Until the last year locally we had our choice of one grocery, and first due to my work keeping me local due to my long work hours and long work weeks, I did not leave town to shop, and then later due to my illness, I did not leave town. Local grocery is a national chain, did not carry much local things, and while we do have many roadside stands and a farmers market, they were never open when I was not at work. and the produce in our grocery is always VERY underripe and terribly overpriced. In the last year we have gotten 3 new groceries here, creating competition, and bringing us a wider variety of produce. We are also now starting to get food from different cultures trickling in.
I think there are many foods I thought I did not like and for a multitude of reasons, I am now finding i now do like. Strawberries for instance, I think I just never had a decent strawberry until 2 years ago. I think we are getting some better quality, and I think my tastebuds are changeing, too.
It does me little good to go into any serious frenzy, for one I only have the small freezer compartment over my refrigertor, and no space for a freezer right now, (my house is very very small) and my kids will not eat anything they consider to be "leftover" and anything frozen, in their narrow minds is a leftover) I am working to draw them more into food prep- but it is difficult, again becuz our house is so small, the kitchen is miniscule.
THank you for an idea on how to use this ginger. My kids found the peice of ginger funny looking, LOL- wanted to know what silly mom had gone and bought, now. I was so excited when I brought it home, and my son was with me when we were looking at it at the store.

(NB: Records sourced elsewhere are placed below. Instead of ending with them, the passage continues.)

(** A float that keeps [c] as its hundredths is left as it is by
    [round(x, 2)]. *)
Lemma round2_of_cents (c : Z) :
  cents_checked c = true -> round2 (of_cents false c) = of_cents false c.
Proof.
  unfold cents_checked. cbv zeta. intros H.
  repeat (apply andb_true_iff in H as [H _]).
  destruct (of_cents false c) as [| | |[|] m e] eqn:E; try discriminate.
  apply andb_true_iff in H as [He Hc].
  apply Z.ltb_lt in He. apply Z.eqb_eq in Hc.
  unfold round2.
  replace (0 <=? e) with false by (symmetry; apply Z.leb_gt; lia).
  now rewrite Hc.
Qed.

(** One turn of the loop appends one record and adds its amount to the
    total: the draw between 3.0 and 120.0, rounded to two decimals. *)
Lemma succeeds_synthetic_rec (recs : list pyval) (total : float) :
  succeeds (synthetic_rec (recs, total))
           (fun st => exists r s, st = ((recs ++ [r])%list, F64.add total s)
                                  /\ rounded_amount r s).
Proof.
  unfold synthetic_rec.
  draw succeeds_pick_instance_type.
  intros t (fam & size & -> & Hf & Hs).
  eapply succeeds_bind; [now apply succeeds_smaller_type|].
  intros target _.
  draw succeeds_random.
  intros r _.
  draw succeeds_uniform_3_120.
  intros u Hu.
  destruct (round2_between u Hu) as (c & Hc & Er & Hck).
  pose proof (round2_of_cents c Hck) as Hfix.
  unfold cents_checked in Hck. cbv zeta in Hck.
  apply andb_true_iff in Hck as [Hck Hfmt]. apply andb_true_iff in Hck as [Hck Hhi].
  apply andb_true_iff in Hck as [_ Hlo].
  apply String.eqb_eq in Hfmt.
  assert (Hamt : forall r0,
             ce_amount r0 = Ok (PStr (format_2f (round2 u))) ->
             rounded_amount r0 (round2 u)).
  { intros r0 E0. exists u, c. rewrite Er in *. repeat split; auto; lia. }
  destruct (String.eqb _ "Modify").
  - draw succeeds_rand_instance_id. intros id _.
    eapply succeeds_bind; [apply succeeds_randint; lia|]. intros k _.
    apply succeeds_ret. eexists _, (round2 u). split; [reflexivity|].
    apply Hamt. reflexivity.
  - draw succeeds_rand_instance_id. intros id _.
    eapply succeeds_bind; [apply succeeds_randint; lia|]. intros k _.
    apply succeeds_ret. eexists _, (round2 u). split; [reflexivity|].
    apply Hamt. reflexivity.
Qed.

(** The loop appends [n] records and adds their amounts to the total in
    the order of the records. *)
Lemma succeeds_repeat_rec (n : nat) :
  forall recs total,
    succeeds (repeat_rec n (recs, total))
             (fun st => exists new amounts,
                  st = ((recs ++ new)%list, fold_left F64.add amounts total)
                  /\ List.length new = n
                  /\ Forall2 rounded_amount new amounts).
Proof.
  induction n as [|n IH]; intros recs total; simpl repeat_rec.
  - apply succeeds_ret. exists [], []. simpl. rewrite app_nil_r. auto.
  - draw succeeds_synthetic_rec.
    intros st (r & s & -> & Hr).
    eapply succeeds_weaken; [apply IH|].
    intros st (new & amounts & -> & Hlen & Hall).
    exists (r :: new), (s :: amounts). rewrite <- app_assoc. simpl.
    repeat split; auto.
Qed.

Lemma hex_value_of_digit (c : ascii) :
  is_hex_digit c = true -> exists d, hex_value c = Some d.
Proof.
  unfold is_hex_digit, hex_value. cbv zeta. intros H.
  destruct ((48 <=? _) && (_ <=? 57))%bool; [eauto|].
  simpl in H. rewrite H. eauto.
Qed.

Lemma hex_digits_total (s : string) :
  all_chars is_hex_digit s = true -> forall acc, exists n, hex_digits s acc = Some n.
Proof.
  induction s as [|c s IH]; simpl; intros H acc; [eauto|].
  apply andb_true_iff in H as [Hc Hs].
  destruct (hex_value_of_digit c Hc) as [d ->]. now apply IH.
Qed.

Lemma all_chars_substring (p : ascii -> bool) (s : string) :
  all_chars p s = true -> forall n m, all_chars p (substring n m s) = true.
Proof.
  induction s as [|c s IH]; intros H n m.
  - destruct n, m; reflexivity.
  - simpl in H. apply andb_true_iff in H as [Hc Hs].
    destruct n as [|n]; simpl.
    + destruct m as [|m]; simpl; [reflexivity|]. now rewrite Hc, IH.
    + now apply IH.
Qed.

(** The first sixteen digits of a hex digest always read as an integer. *)
Lemma daily_seed_ok (now : datetime) : exists seed, _daily_seed now = Ok seed.
Proof.
  unfold _daily_seed, int_base16.
  pose proof (sha256_hexdigest_length (strftime_Ymd now)) as Hlen.
  pose proof (sha256_hexdigest_hex (strftime_Ymd now)) as Hhex.
  destruct (hex_digits_total _ (all_chars_substring _ _ Hhex 0%nat 16%nat) 0) as [n Hn].
  rewrite Hn.
  destruct (sha256_hexdigest (strftime_Ymd now)) as [|c h]; [discriminate|].
  simpl. eauto.
Qed.

(** The generator never raises. *)
Lemma gen_synthetic_recs_returns (now : datetime) (g : rng) :
  exists summary recs g', _gen_synthetic_recs now g = Ok (summary, recs, g').
Proof.
  unfold _gen_synthetic_recs.
  destruct (daily_seed_ok now) as [seed ->].
  match goal with |- context [?m (rng_seed seed)] =>
    assert (H : succeeds m (fun _ => True))
  end.
  { eapply succeeds_bind; [apply (succeeds_randint 2 5); lia|].
    intros n _.
    draw succeeds_repeat_rec.
    intros [recs total] _.
    draw succeeds_uniform.
    intros p _. now apply succeeds_ret. }
  destruct (H (rng_seed seed)) as ([summary recs] & g' & E & _). eauto.
Qed.

(** C6: every run of the generator returns between 2 and 5 records.  The
    monthly savings the code keeps for each record are the draw between
    3.0 and 120.0 after [round(..., 2)]: the float nearest to a whole
    number of cents between 3.00 and 120.00, which rounding to two
    decimals leaves as it is; the record prints it with exactly two
    decimals, and the total of the summary is the float sum of these
    rounded amounts, in the order of the records. *)
Theorem synthetic_count_and_amounts (now : datetime) (g : rng) :
  exists summary recs g' amounts,
    _gen_synthetic_recs now g = Ok (summary, recs, g')
    /\ 2 <= Z.of_nat (List.length recs) <= 5
    /\ Forall2 rounded_amount recs amounts
    /\ py_get summary "TotalEstimatedMonthlySavingsAmount" PNone
       = Ok (PStr (format_2f (fold_left F64.add amounts F64.zero))).
Proof.
  unfold _gen_synthetic_recs.
  destruct (daily_seed_ok now) as [seed ->].
  match goal with |- context [?m (rng_seed seed)] =>
    assert (H : succeeds m (fun sr =>
      exists amounts,
        2 <= Z.of_nat (List.length (snd sr)) <= 5
        /\ Forall2 rounded_amount (snd sr) amounts
        /\ py_get (fst sr) "TotalEstimatedMonthlySavingsAmount" PNone
           = Ok (PStr (format_2f (fold_left F64.add amounts F64.zero)))))
  end.
  { eapply succeeds_bind; [apply (succeeds_randint 2 5); lia|].
    intros n Hn. cbv beta in Hn.
    draw succeeds_repeat_rec.
    intros st (new & amounts & -> & Hlen & Hall).
    draw succeeds_uniform.
    intros p _. apply succeeds_ret. exists amounts. simpl.
    split; [lia|]. split; [exact Hall|reflexivity]. }
  destruct (H (rng_seed seed)) as ([summary recs] & g' & E & amounts & Hlen & Hall & Ht).
  exists summary, recs, g', amounts. split; [exact E|]. now repeat split.
Qed.

(** X1, the determinism half of C3: two runs whose clock readings fall on
    the same calendar date return the same summary, the same records and
    the same final generator state, whatever the time of day and whatever
    state the generator was left in. *)
Lemma synthetic_same_date (now1 now2 : datetime) (g1 g2 : rng) :
  year now1 = year now2 -> month now1 = month now2 -> day now1 = day now2 ->
  _gen_synthetic_recs now1 g1 = _gen_synthetic_recs now2 g2.
Proof.
  intros Hy Hm Hd. unfold _gen_synthetic_recs, _daily_seed, strftime_Ymd.
  rewrite Hy, Hm, Hd. reflexivity.
Qed.

End GeneratorFacts.

Lemma synthetic_count_run :
  exists summary recs g' amounts,
    @_gen_synthetic_recs simple_builtins lcg_random noon 0 = Ok (summary, recs, g')
    /\ 2 <= Z.of_nat (List.length recs) <= 5
    /\ Forall2 rounded_amount recs amounts
    /\ py_get summary "TotalEstimatedMonthlySavingsAmount" PNone
       = Ok (PStr (format_2f (fold_left F64.add amounts F64.zero))).
Proof. exact (@synthetic_count_and_amounts simple_builtins lcg_random noon 0). Defined.

(** ** Compute-Optimizer fetcher *)

(** C8 (amended): when the pages were fetched and the enrollment-status
    call fails with a botocore [ClientError], the fetch still returns and
    its summary carries the status ["Unknown"]; any other exception of
    that call is not caught and is raised by the fetch. *)
Theorem enrollment_status_failure (w : World) (fuel : nat) (recs : list pyval) (e : exn) :
  co_pages w fuel PNone [] = Some (Ok recs) ->
  co_get_enrollment_status w = Raise e ->
  _fetch_co_rightsizing w fuel =
  Some (if is_ClientError e
        then Ok (PDict [("compute_optimizer_enrollment_status", PStr "Unknown")], recs)
        else Raise e).
Proof.
  intros Hp He. unfold _fetch_co_rightsizing, co_status. rewrite Hp, He. simpl.
  destruct (is_ClientError e); reflexivity.
Qed.

Lemma enrollment_status_failure_witness :
  let w := with_enrollment quiet_world (Raise (ClientError "AccessDeniedException")) in
  _fetch_co_rightsizing w 1 =
  Some (Ok (PDict [("compute_optimizer_enrollment_status", PStr "Unknown")], [])).
Proof.
  cbv zeta.
  apply (enrollment_status_failure
           (with_enrollment quiet_world (Raise (ClientError "AccessDeniedException")))
           1 [] (ClientError "AccessDeniedException")); reflexivity.
Defined.

(** C8, as stated, fails: the status call cannot reach its endpoint, which
    is no [ClientError], and the fetch raises instead of returning
    ["Unknown"]. *)
Lemma enrollment_status_failure_propagates :
  _fetch_co_rightsizing
    (with_enrollment quiet_world (Raise (BotoCoreError "EndpointConnectionError"))) 1
  = Some (Raise (BotoCoreError "EndpointConnectionError")).
Proof. reflexivity. Qed.

(** ** Fallback orchestrator *)

Section Orchestrator.
Context {B : PyBuiltins} {R : PyRandom}.

Lemma synthesize_spec (w : World) (g : rng) (running : bool) :
  _any_running_instances w = Ok running ->
  synthesize w g =
  match _gen_synthetic_recs (now_seed w) g with
  | Ok (summary, recs, _) => Ok ("synthetic", summary, recs)
  | Raise e => Raise e
  end.
Proof.
  intros H. unfold synthesize. rewrite H. simpl. now destruct running.
Qed.

Lemma payload_of_make (w : World) (fuel : nat) (g : rng) (p : pyval) :
  payload_of w fuel g = Some (Ok p) ->
  exists source summary recs,
    choose_source w fuel g = Some (Ok (source, summary, recs))
    /\ p = make_payload w source summary recs.
Proof.
  unfold payload_of.
  destruct (choose_source w fuel g) as [[[[source summary] recs]|e]|]; try discriminate.
  intros H. injection H as <-. eauto.
Qed.

Lemma payload_fields (w : World) (source : string) (summary : pyval) (recs : list pyval) :
  let p := make_payload w source summary recs in
  py_get p "source" PNone = Ok (PStr source)
  /\ py_get p "recommendation_target" PNone
     = Ok (if String.eqb source "cost-explorer" then PStr RECOMMENDATION_TARGET else PNone)
  /\ py_get p "benefits_considered" PNone
     = Ok (if String.eqb source "cost-explorer" then PBool BENEFITS_CONSIDERED else PNone).
Proof. repeat split. Qed.

Lemma gated_fails (fetched : result (pyval * list pyval))
      (aggregate : list pyval -> result float) (msg : string) :
  attempt_fails fetched aggregate -> exists e, gated fetched aggregate msg = Raise e.
Proof.
  intros [[e ->]|[(summary & recs & e & -> & Ha)|(summary & recs & total & -> & Ha & Hl)]];
    unfold gated; simpl.
  - eauto.
  - rewrite Ha. simpl. eauto.
  - rewrite Ha. simpl. rewrite Hl. eauto.
Qed.

(** C5: when the cost-explorer fetch returns and its aggregate equals the
    threshold exactly, the orchestrator ends with the source
    ["cost-explorer"]; the gate of step 1 lets the fetch through exactly
    when the aggregate is not strictly below the threshold. *)
Theorem threshold_boundary_is_sufficient
        (w : World) (fuel : nat) (g : rng) (summary : pyval) (recs : list pyval)
        (total : float) :
  _fetch_ce_rightsizing w fuel = Some (Ok (summary, recs)) ->
  _sum_ce_savings recs = Ok total ->
  (total = MIN_SAVINGS ->
   choose_source w fuel g = Some (Ok ("cost-explorer", summary, recs)))
  /\ (choose_source w fuel g = Some (Ok ("cost-explorer", summary, recs))
      <-> F64.ltb total MIN_SAVINGS = false).
Proof.
  intros Hf Hs.
  assert (Hge : F64.ltb total MIN_SAVINGS = false ->
                choose_source w fuel g = Some (Ok ("cost-explorer", summary, recs))).
  { intros Hl. unfold choose_source, gated. rewrite Hf. simpl. rewrite Hs. simpl.
    now rewrite Hl. }
  split; [intros ->; apply Hge; reflexivity|].
  split; [|exact Hge].
  destruct (F64.ltb total MIN_SAVINGS) eqn:Hl; [|reflexivity].
  unfold choose_source, gated. rewrite Hf. simpl. rewrite Hs. simpl. rewrite Hl.
  destruct (_fetch_co_rightsizing w fuel) as [co|]; [|discriminate].
  match goal with |- context [match ?x with Ok _ => _ | Raise _ => _ end] =>
    destruct x as [[s r]|] end.
  - discriminate.
  - unfold synthesize. destruct (_any_running_instances w) as [b|]; [|discriminate].
    simpl. destruct (negb b);
      destruct (_gen_synthetic_recs (now_seed w) g) as [[[s r] g']|]; discriminate.
Qed.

I did not read much yesterday re the carbs....except IIRC all carbs turn to sugars? thus contributing to higher blood sugar and ?somehow also contributing to further insulin resistance? but of course, except for fats and ?meat? nearly everything else is carbs? UG I read the info 3 times, but it gets so circular, and then I get confused. I sure do not learn as easily as when I was 20! SO while I am not, as far as I can think at this time- going totlaly carb free or anything- I am thinking I should pay more attention to the carb values when makeing choices. Currently I am mostly useing the Food Pyramid, the food groups, calories, fat content, and then adding in whether it is something beneficial for one of my concerns, or harmful. LOL and that often has me busy enough trying to keep track! LOL. SO, more than on a cooking frenzy, right now I have a stack of books on kitchen table to check and double check things. I also have my food diary, where I write EVERYTHING that touches my lips and then see how I sit as the day goes on, sitting beside my blood pressure cuff. I also chart my blood pressure and weight daily on my diary. I am still frustrated to have not gotten a blood sugar meter.

Timerlady posted in this forum, I invited her to come check out this thread and join us. BUT I amnow thinking our threadmight be getting too long- plus I know this thread is starting to be difficult for my web tv to want to load.....

I was wondering if we should begin a fresh thread?

I am curious if you are FEELING any better at all ? SOrry to hear you feel hungry! SOme days I struggle to eat enough from the proper nutritious foods, but yes, I also have had times now where I feel hunger. But less than I expected. I am grateful for that.